Student: Wouldn’t it die anyway?
Ken: No, actually it doesn’t really die, it comes to run you. You die. That is…very few people tell you this, so I suppose someone should tell you. When you reach a certain point in practice, usually after about four or five years, you’re screwed. [Laughter]
Raquel: It doesn’t take that long.
Ken: Pardon?
Raquel: I don’t think it takes that long to get screwed. [Laughter]
Ken: Raquel said it doesn’t take that long to get screwed.
Okay, why do I say this? Because if you’ve been practicing consistently for about that period of time, you will have developed a certain momentum in your practice, and there is a movement towards letting go of the sense of self as we’ve been talking about it. And you run into an area where the attachment to who or what you are, or how you relate to the world, you’re not going to let the practice touch. You are not going to question that part. Then you run into the problem that I was describing the other day. If you continue to practice, and you protect that part, then you get into really serious problems. So suppose you stop practicing. This is where the being screwed part comes up. Well, the practice already has its own momentum, and it’s going to continue anyway, so you can either relate to that, and do the work that’s necessary, or as I’ve observed in most people, you go crazy. Sometimes very subtle ways, but there will always be that discontent, that lack of resolution, that incompleteness in you.

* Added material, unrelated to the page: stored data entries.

(** * p3.cpp: timed real-time / standard thread handles and the
      experiment dispatch of [main]

    A shallow embedding of [src/p3.cpp].  The program talks to the
    operating system (mlockall, pthread_create, pthread_join,
    gettimeofday); the answers of the system are an explicit oracle
    [os_model], the program's own calls are recorded in a trace of
    [event]s, and a C++ exception is a [Thrown] result that leaves the
    trace in place. *)

From Stdlib Require Import ZArith List String Ascii Bool Lia.
From Stdlib Require Import Floats.
Import ListNotations.

Open Scope string_scope.
Open Scope Z_scope.

(** ** Machine integers *)

(** [int] is 32 bits, [long] is 64 bits (LP64, as on the Raspberry Pi 5).
    Out-of-range results wrap around in two's complement. *)
Definition wrap_signed (bits : Z) (z : Z) : Z :=
  (z + 2 ^ (bits - 1)) mod 2 ^ bits - 2 ^ (bits - 1).

Definition wrap_int (z : Z) : Z := wrap_signed 32 z.
Definition wrap_long (z : Z) : Z := wrap_signed 64 z.

Definition LONG_MAX : Z := 2 ^ 63 - 1.
Definition LONG_MIN : Z := - 2 ^ 63.

(** ** System constants used by the source (Linux headers) *)

Definition SCHED_OTHER : Z := 0.
Definition SCHED_FIFO : Z := 1.
Definition SCHED_RR : Z := 2.

Definition PTHREAD_INHERIT_SCHED : Z := 0.
Definition PTHREAD_EXPLICIT_SCHED : Z := 1.

Definition MCL_CURRENT : Z := 1.
Definition MCL_FUTURE : Z := 2.

Definition EINVAL : Z := 22.

Definition PTHREAD_STACK_MIN : Z := 131072.
Definition CPU_SETSIZE : Z := 1024.

(** [#define SET_CPU false] *)
Definition SET_CPU : bool := false.

(** ** Data *)

Definition pthread_t := Z.

Record timeval : Type := mk_timeval { tv_sec : Z; tv_usec : Z }.

(** A [cpu_set_t] is a bit mask over CPU indices. *)
Definition cpu_set_t := Z.

Definition CPU_ZERO : cpu_set_t := 0.

Definition CPU_SET (cpu : Z) (set : cpu_set_t) : cpu_set_t :=
  if (0 <=? cpu) && (cpu <? CPU_SETSIZE) then Z.lor set (Z.shiftl 1 cpu) else set.

Definition CPU_ISSET (cpu : Z) (set : cpu_set_t) : bool := Z.testbit set cpu.

(** The thread attribute object, as far as [ThreadRT::Start] touches it. *)
Record pthread_attr_t : Type := mk_attr {
  attr_schedpolicy : Z;
  attr_sched_priority : Z;
  attr_stacksize : Z;        (* 0: the system default *)
  attr_inheritsched : Z
}.

Definition pthread_attr_init : pthread_attr_t :=
  {| attr_schedpolicy := SCHED_OTHER;
     attr_sched_priority := 0;
     attr_stacksize := 0;
     attr_inheritsched := PTHREAD_INHERIT_SCHED |}.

This is why the Tibetans have a saying, Perhaps better not to start, but once started better to finish. [Laughter]
Student: Could you repeat that?
Ken: Perhaps better not to start, but once started better to finish. So, most of you are screwed, so that’s not my problem. [Laughter] Yes, I’m totally responsible, but it’s not my problem. [Laughs] It’s your problem. Okay.

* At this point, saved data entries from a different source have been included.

(** The call of [tool] with the items of [arguments] as keyword arguments;
    [arguments] has to be a mapping. *)
Definition call (tool : pyfunc) (arguments : value) : io value :=
  match arguments with
  | VDict kwargs =>
      _ <~ io_emit (ToolInvocation (__name__ tool) kwargs) ;;
      io_lift (__call__ tool kwargs)
  | _ =>
      io_lift (Raise (TypeError
        (__module__ tool ++ py "." ++ __name__ tool
           ++ py "() argument after ** must be a mapping, not "
           ++ type_name arguments)))
  end.

(** Map LLM-provided argument names to match the tool's expected
    parameters (lines 87-89 of [run]). *)
Definition map_arguments (func_name arguments : value) : outcome value :=
  if py_eq func_name (VStr (py "add")) then
    x <- py_get arguments (py "num1") VNone ;;
    y <- py_get arguments (py "num2") VNone ;;
    Return (VDict [(py "x", x); (py "y", y)])
  else Return arguments.

(** The [try] statement of [run] (lines 93-104), for the tool whose name
    is [name]: the tool is called, its result is sent to the model and the
    answer of the model is returned; an exception raised on the way is
    returned as the JSON text of [{"error": str(e)}]. *)
Definition try_tool (self : t) (messages : list message) (assistant_reply : pystr)
    (name : pystr) (arguments : value) (tool : pyfunc) : io value :=
  io_try
    (result <~ call tool arguments ;;
     (* Send tool execution result back to the model to generate the
        final answer *)
     let messages :=
       messages ++
       [ Message (py "assistant") assistant_reply;
         Message (py "user")
           (py "The result of " ++ name ++ py " is: " ++ Json.dumps result) ] in
     final_response <~ create self messages ;;
     io_ret (VStr final_response))
    (fun e => io_ret (VStr (Json.dumps (VDict [(py "error", VStr (exn_str e))])))).

(** The loop [for tool in self.tools] of [run] (lines 91-104).  A [str]
    equals no value of another type, so a [tool.__name__] that equals
    [func_name] is the string [func_name] is.  Falling off the end of the
    loop is falling off the end of [run], which returns [None]. *)
Fixpoint for_tool (self : t) (messages : list message) (assistant_reply : pystr)
    (func_name arguments : value) (tools : list pyfunc) : io value :=
  match tools with
  | [] => io_ret VNone
  | tool :: rest =>
      match func_name with
      | VStr name =>
          if PyStr.eqb (__name__ tool) name
          then try_tool self messages assistant_reply name arguments tool
          else for_tool self messages assistant_reply func_name arguments rest
      | _ => for_tool self messages assistant_reply func_name arguments rest
      end
  end.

Learn to meet three challenges.
You come across this in many, many guises in all kinds of teachings. Here it’s presented as the first challenge is being able to recognize an emotional reaction. The second is developing a way of working with it. And the third is to maintain that way of working with it until your relationship with that emotional reaction is transformed. Which is basically, that whenever that emotional reaction comes up it transforms into attention—the example of the angry guy that I was talking about.

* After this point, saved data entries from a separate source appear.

(** After the lookup the four endpoints only build their response: the cache
    and the clock stay as the lookup left them, and no resolver call or pause
    is added. *)
Lemma handler_after_lookup (env : Env) (videoId : jsstring)
  (bitrate : option jsstring) (r : Optimized.Request) (st : State) :
  Optimized.validateVideoId videoId = true ->
  r ∈ lookupRequests videoId bitrate ->
  let looked :=
    snd (Optimized.getCachedVideoInfo env (watchUrl videoId) videoId
           (withFreshRes st)) in
  let st' := snd (Optimized.handle env r st) in
  videoInfoCache st' = videoInfoCache looked
  /\ clock st' = clock looked
  /\ exists es,
       effects st' = effects looked ++ es
       /\ resolvesOf es = [] /\ sleepsOf es = [].
Proof.
  intros Hvalid Hr looked st'. subst looked st'.
  pose proof (getCachedVideoInfo_res env (watchUrl videoId) videoId
                (withFreshRes st)) as Hres.
  unfold lookupRequests in Hr.
  repeat (apply elem_of_cons in Hr as [->|Hr]);
    [.. | by apply elem_of_nil in Hr];
    unfold Optimized.handle, serve; fold (withFreshRes st); cbn [fst snd];
    unfold Optimized.handler, Optimized.directLink, Optimized.downloadMp3,
      Optimized.videoInfo, Optimized.formatsOf;
    rewrite Hvalid; cbn [negb]; cbv zeta; unfold tryCatch, bind;
    destruct (Optimized.getCachedVideoInfo env (watchUrl videoId) videoId
                (withFreshRes st)) as [[info|err] [c1 v1 e1 u1 r1]];
    cbn [snd] in *; simpl in Hres; subst r1.
  - destruct (Optimized.bestFormat _); unfold_monad; simpl;
      (split; [reflexivity|]); (split; [reflexivity|]);
      exists []; by rewrite app_nil_r.
  - unfold_monad; simpl. split; [reflexivity|]. split; [reflexivity|].
    exists []. by rewrite app_nil_r.
  - unfold_monad; simpl.
    destruct (length (ytdl_filterFormats env (formats info) audioonly));
      simpl; (split; [reflexivity|]); (split; [reflexivity|]);
      exists []; by rewrite app_nil_r.
  - unfold_monad; simpl. split; [reflexivity|]. split; [reflexivity|].
    exists []. by rewrite app_nil_r.
  - unfold_monad; simpl. split; [reflexivity|]. split; [reflexivity|].
    exists [CacheRead videoId]. done.
  - unfold_monad; simpl. split; [reflexivity|]. split; [reflexivity|].
    exists []. by rewrite app_nil_r.
  - unfold_monad; simpl. split; [reflexivity|]. split; [reflexivity|].
    exists []. by rewrite app_nil_r.
  - unfold_monad; simpl. split; [reflexivity|]. split; [reflexivity|].
    exists []. by rewrite app_nil_r.
Qed.

Lemma resolves_of_handler (env : Env) (videoId : jsstring)
  (bitrate : option jsstring) (r : Optimized.Request) (st : State) :
  Optimized.validateVideoId videoId = true ->
  r ∈ lookupRequests videoId bitrate ->
  resolvesOf (added st (snd (Optimized.handle env r st)))
  = resolvesOf
      (added st
         (snd (Optimized.getCachedVideoInfo env (watchUrl videoId) videoId
                 (withFreshRes st)))).
Proof.
  intros Hvalid Hr.
  destruct (handler_after_lookup env videoId bitrate r st Hvalid Hr)
    as (_ & _ & es & Heff & Hres & _).
  rewrite getCachedVideoInfo_run in *.
  destruct (freshHit videoId (withFreshRes st)).
  - cbn [snd] in *. erewrite (added_of st (snd _)); [|rewrite Heff; simpl;
      rewrite <- app_assoc; reflexivity].
    erewrite (added_of st (evolved _ _ _ _)) by reflexivity.
    by rewrite resolvesOf_app, Hres, app_nil_r.
  - cbv zeta in *. destruct (snd (ytdl_getInfo env _ _)); cbn [snd] in *.
    + erewrite (added_of st (snd _)); [|rewrite Heff; simpl;
        rewrite <- app_assoc; reflexivity].
      erewrite (added_of st (evolved _ _ _ _)) by reflexivity.
      by rewrite resolvesOf_app, Hres, app_nil_r.
    + erewrite (added_of st (snd _)); [|rewrite Heff; simpl;
        rewrite <- app_assoc; reflexivity].
      erewrite (added_of st (evolved _ _ _ _)) by reflexivity.
      by rewrite resolvesOf_app, Hres, app_nil_r.
Qed.



Lemma keys_set_present (k : jsstring) (e old : CacheEntry)
  (c : JsMap.t CacheEntry) :
  JsMap.get k c = Some old -> JsMap.keys (JsMap.set k e c) = JsMap.keys c.
Proof.
  unfold JsMap.keys. induction c as [|[k' v'] c IH]; simpl; [discriminate|].
  destruct (decide (k' = k)) as [->|Hne]; simpl; [reflexivity|].
  intros H. by rewrite IH.
Qed.

(** X6.  Resolving an identifier again after its entry has expired renews the
    entry where it stands: the order of the keys, and with it the turn of
    every entry to be evicted, is what it was before, nothing is evicted, and
    the entry carries the new metadata and the time of the store. *)
Theorem refresh_keeps_eviction_order (env : Env) (videoUrl videoId : jsstring)
  (st : State) (old : CacheEntry) (info : VideoInfo) :
  CacheBounded st ->
  JsMap.get videoId (videoInfoCache st) = Some old ->
  10 * 60 * 1000 <= clock st - timestamp old ->
  snd (ytdl_getInfo env (resolverCalls st) videoUrl) = Fulfilled info ->
  let st' := snd (Optimized.getCachedVideoInfo env videoUrl videoId st) in
  JsMap.keys (videoInfoCache st') = JsMap.keys (videoInfoCache st)
  /\ JsMap.get videoId (videoInfoCache st')
     = Some {| data := info; timestamp := clock st' |}
  /\ added st st'
     = [CacheRead videoId; Resolve videoUrl; CacheWrite videoId].
Proof.
  intros Hbound Hget Hold Hok st'. subst st'.
  rewrite getCachedVideoInfo_run.
  rewrite freshHit_miss
    by (intros e He; rewrite Hget in He; injection He as <-;
        unfold Optimized.CACHE_TTL; lia).
  rewrite Hok. cbn [fst snd].
  set (entry := {| data := info; timestamp := _ |}).
  destruct (evictOldest_small (JsMap.set videoId entry (videoInfoCache st)))
    as [Hev Heff].
  { rewrite size_set_present; [exact Hbound | by rewrite Hget]. }
  rewrite added_evolved, Hev, Heff. cbn [evolved videoInfoCache clock].
  split; [by apply (keys_set_present _ _ old)|].
  split; [apply get_set_eq | by rewrite app_nil_r].
Qed.

Lemma refresh_keeps_eviction_order_witness :
  let st := Sample.fullState 600000 in
  let st' :=
    snd (Optimized.getCachedVideoInfo Sample.steady (watchUrl [0%N]) [0%N] st) in
  JsMap.firstKey (videoInfoCache st') = Some [0%N]
  /\ JsMap.get [0%N] (videoInfoCache st')
     = Some {| data := Sample.info; timestamp := 600250 |}.
Proof.
  cbv zeta.
  assert (Hbound : CacheBounded (Sample.fullState 600000))
    by (vm_compute; lia).
  assert (Hget : JsMap.get [0%N] (videoInfoCache (Sample.fullState 600000))
                 = Some {| data := Sample.info; timestamp := 0 |})
    by (vm_compute; reflexivity).
  assert (Hold : 10 * 60 * 1000
                 <= clock (Sample.fullState 600000)
                    - timestamp {| data := Sample.info; timestamp := 0 |})
    by (vm_compute; discriminate).
  destruct (refresh_keeps_eviction_order Sample.steady (watchUrl [0%N]) [0%N]
              (Sample.fullState 600000) _ Sample.info Hbound Hget Hold eq_refl)
    as (Hkeys & Hstored & _).
  split.
  - unfold JsMap.firstKey. rewrite Hkeys. vm_compute. reflexivity.
  - rewrite Hstored. vm_compute. reflexivity.
Defined.

Lemma miss_resolves_once (env : Env) (videoUrl videoId : jsstring) (st : State) :
  freshHit videoId st = None ->
  resolvesOf (added st (snd (Optimized.getCachedVideoInfo env videoUrl videoId st)))
  = [Resolve videoUrl].
Proof.
  intros Hmiss. rewrite getCachedVideoInfo_run, Hmiss. cbv zeta.
  destruct (snd (ytdl_getInfo env _ _)); cbn [snd]; rewrite added_evolved.
  - by rewrite resolvesOf_app, resolvesOf_eviction.
  - reflexivity.
Qed.

(** X7.  [POST /clear-cache] answers 200 and leaves the cache empty without
    calling the resolver; whatever was stored before, the next request for a
    well-formed identifier on any of the four lookup endpoints calls the
    resolver exactly once. *)
Theorem clearCache_forgets_everything (env : Env) (videoId : jsstring)
  (bitrate : option jsstring) (r : Optimized.Request) (st : State) :
  Optimized.validateVideoId videoId = true ->
  r ∈ lookupRequests videoId bitrate ->
  let cleared := snd (Optimized.handle env Optimized.PostClearCache st) in
  statusCode (fst (Optimized.handle env Optimized.PostClearCache st)) = 200
  /\ videoInfoCache cleared = []
  /\ added st cleared = [CacheClear]
  /\ resolvesOf (added cleared (snd (Optimized.handle env r cleared)))
     = [Resolve (watchUrl videoId)].
Proof.
  intros Hvalid Hr cleared. subst cleared.
  split; [reflexivity|]. split; [reflexivity|].
  split; [by apply added_of|].
  rewrite (resolves_of_handler env videoId bitrate) by done.
  exact (miss_resolves_once env (watchUrl videoId) videoId
           (withFreshRes
              (snd (Optimized.handle env Optimized.PostClearCache st)))
           eq_refl).
Qed.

Of course, the question I always get is which of these is the most difficult. And the answer is all of them. If you can’t recognize an emotional reaction, then you just…you’re in ignorance, it’s very, very difficult, and many times the only way we recognize an emotional reaction is when circumstances in our life point it out to us in ways that we cannot possibly miss. Which can range from anything from a friend or colleague saying, “You know, just maybe you should look at that.” Which we usually ignore until we lose our job and our wife leaves us, and our house burns down, and things like that, and we go, hmm, something’s wrong here.
Developing a way of working with an emotional reaction means that we have to at least pay lip service to the idea that we actually want to change the way we live, and are prepared to do so. And then continuing that, until our whole relationship with that reaction has shifted. That involves just what I was talking about: letting various parts of our lives, and the way we relate to them, die. And that can be quite difficult, too. So these are our three challenges.
Foster three key elements.
A teacher, an effective practice, and the conditions conducive to practice. Well, I’m often asked, “Is a teacher necessary?” Except for exceptionally rare individuals, I would say, yes. And I say that only because I don’t want to exclude the possibility that some people can spontaneously come to a very deep level of awakening. And I’ve met some people who are very, very awake and present. Most of them, the awakening is incomplete. They’ve got a piece of it. And they think it’s all, and that’s unfortunate.
Some of them somehow or other see that even after their awakening’s arisen they still have an act of work, and so they’re extending it into all areas of their lives. But such people are very, very rare. It’s a bit like musicians. There are some people who are natural musicians. But even very, very talented musicians usually become better musicians if they study with a teacher. And, particularly in this arena, it is so easy to be fooled by our own projections that it’s much better—much, much better—to have someone around who can point things out. So, seeking out and finding a good teacher, that’s one of the most difficult aspects of spiritual practice. It’s also very, very important. ‘Cause let’s face it, most of us when we start on this path, don’t have a clue where to actually start. Even if we practice meditation for a while, it’s still very, very difficult to have any sense of, “What should I be doing?” or “How does this work?”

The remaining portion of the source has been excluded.